··· Entries provided

Lemma range_read_back m : range_ok m -> item_text parse_media_range_item MediaRange_fmt (closed ",") m.
Proof.
  intros Hok. pose proof (pieces_ok m Hok) as Hp. destruct Hok as (Hm & Hps & Hq). pose proof (media_piece m Hm) as Hmp.
  destruct (accept_pieces_join _ _ Hmp Hp) as (He & Hc & Hs). unfold item_text. rewrite range_fmt_eq. split_and!; [done | done|].
  unfold parse_media_range_item. rewrite Hs. cbn [hd_error default from_option id]. cbv zeta.
  rewrite (trim_text (tr := trim)) by apply Hmp. unfold media_text. rewrite parse_media_text by done.
  cbn [mbind result_bind drop]. rewrite drop_0, spaced_run by done.
  destruct (run_pieces (parameters m) (q m) (mkParams [] QValue_default false) Hps Hq) as [b Hb]; [done..|].
  fold (pieces m) in Hb. rewrite Hb. cbn. by destruct m.
Qed.

(** ** What is parsed can be written *)

Lemma lower_star s : s <> B "*" -> to_ascii_lowercase s <> B "*".
Proof.
  intros Hs Hl. apply Hs. destruct s as [|b [|c s]]; [done| |done]. injection Hl as Hb. f_equal. revert Hb. clear. byte_solve b.
Qed.

Lemma range_lower_is_lower s : is_valid_token s = true -> lower_token (to_ascii_lowercase s).
Proof. intros H. split; [by apply lower_valid_token | apply lower_idem]. Qed.

Lemma media_parsed s mt st : parse_media_range s = Ok (mt, st) -> media_ok mt st.
Proof.
  assert (Hstar : lower_token (B "*")) by done. unfold parse_media_range. cbv zeta.
  destruct (_ =s B "*/*"); [by intros [= <- <-]|]. destruct (split_once _ _) as [[a b]|]; [|done]. cbn [ok_or mbind result_bind].
  destruct (trim_ows a =s B "*") eqn:Ea; [destruct (trim_ows b =s B "*"); cbn [negb]; [by intros [= <- <-] | done]|]. apply beqs_neq in Ea.
  destruct (trim_ows b =s B "*") eqn:Eb.
  - destruct (is_valid_token _) eqn:Et; [|done]. intros [= <- <-]. split_and!; [by apply range_lower_is_lower | done | done].
  - destruct (is_valid_token (trim_ows a)) eqn:Eta; [|done]. destruct (is_valid_token (trim_ows b)) eqn:Etb; [|done]. intros [= <- <-].
    split_and!; [by apply range_lower_is_lower | by apply range_lower_is_lower|]. intros H. exfalso. by apply (lower_star _ Ea).
Qed.

Lemma param_value_parsed s v : parse_param_value s = Ok v -> forallb is_quoted_pair_char v = true.
Proof.
  unfold parse_param_value. cbv zeta. destruct (strip_prefix _ _) as [rest|].
  - destruct (parse_quoted_string rest) as [[w r]|] eqn:E; [|done]. cbn [map_err mbind result_bind]. destruct (negb _); [done|].
    intros [= <-]. by eapply parse_quoted_quotable.
  - destruct (is_valid_token _) eqn:E; [|done]. intros [= <-]. by apply token_quotable.
Qed.

Definition state_ok (s : params_state) : Prop :=
  Forall (fun p => to_ascii_lowercase (fst p) = fst p /\ fst p <> B "q" /\ forallb is_quoted_pair_char (snd p) = true) (params s) /\
  qvalue s <= 1000.

Lemma media_param_ok s p s' : media_param s p = Ok s' -> state_ok s -> state_ok s'.
Proof.
  unfold media_param. destruct (split_once _ _) as [[n v]|]; [|done]. cbn [ok_or mbind result_bind]. cbv zeta.
  destruct (parse_param_value v) as [w|] eqn:Ev; [|done]. cbn [mbind result_bind]. apply param_value_parsed in Ev.
  destruct (_ =s B "q") eqn:Eq.
  - destruct (q_seen s); [done|]. destruct (QValue_parse w) as [x|] eqn:Ex; [|done]. intros [= <-] [H1 H2].
    split; [done | by eapply qvalue_bound].
  - intros [= <-] [H1 H2]. split; [|done]. apply Forall_app. split; [done|]. constructor; [|constructor].
    apply beqs_neq in Eq. split_and!; [apply lower_idem | done | done].
Qed.

Lemma for_params_ok {S} (body : S -> str -> result AcceptError S) (P : S -> Prop) ps :
  (forall s p s', body s p = Ok s' -> P s -> P s') ->
  forall s s', for_parts trim_ows body ps s = Ok s' -> P s -> P s'.
Proof.
  intros Hb. induction ps as [|p ps IH]; intros s s'; cbn [for_parts]; [by intros [= <-]|]. cbv zeta.
  destruct (is_empty _); [apply IH|]. destruct (body s _) as [s1|] eqn:E; [|done]. cbn [mbind result_bind].
  intros H Hs. eapply IH; [exact H|]. by eapply Hb.
Qed.

Definition named (m : MediaRange) : Prop := Forall (fun p => is_valid_token (fst p) = true) (parameters m).

Lemma range_parsed s m : parse_media_range_item s = Ok m -> named m -> range_ok m.
Proof.
  unfold parse_media_range_item. cbv zeta. destruct (parse_media_range _) as [[mt st]|] eqn:Em; [|done]. cbn [mbind result_bind].
  destruct (for_parts _ _ _ _) as [ps|] eqn:Ef; [|done]. cbn [mbind result_bind]. intros [= <-] Hn.
  apply (for_params_ok media_param state_ok) in Ef as [H1 H2]; [|apply media_param_ok | split; [constructor | unfold QValue_default; cbn; lia]].
  split_and!; [by eapply media_parsed | | done]. cbn [parameters] in *. unfold named in Hn. cbn [parameters] in Hn.
  apply List.Forall_forall. intros p Hp. rewrite List.Forall_forall in H1, Hn. destruct (H1 p Hp) as (Hl & Hq & Hv). by split_and!; [split; [apply Hn|]| |].
Qed.

Lemma list_loop_in {E A} tr (item : str -> result E A) parts xs :
  list_loop tr item parts = Ok xs -> Forall (fun x => exists t, item t = Ok x) xs.
Proof. apply list_loop_ok. intros t x H. by exists t. Qed.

······

▶ _Problem statement_: Within the listing above, the range opens at the line with "Lemma range_parsed s" and closes at the line with "apply (for_params_ok media_param". Reproduce exactly the lines of that range, including both ends.

▶ _Expected answer_:
Lemma range_parsed s m : parse_media_range_item s = Ok m -> named m -> range_ok m.
Proof.
  unfold parse_media_range_item. cbv zeta. destruct (parse_media_range _) as [[mt st]|] eqn:Em; [|done]. cbn [mbind result_bind].
  destruct (for_parts _ _ _ _) as [ps|] eqn:Ef; [|done]. cbn [mbind result_bind]. intros [= <-] Hn.
  apply (for_params_ok media_param state_ok) in Ef as [H1 H2]; [|apply media_param_ok | split; [constructor | unfold QValue_default; cbn; lia]].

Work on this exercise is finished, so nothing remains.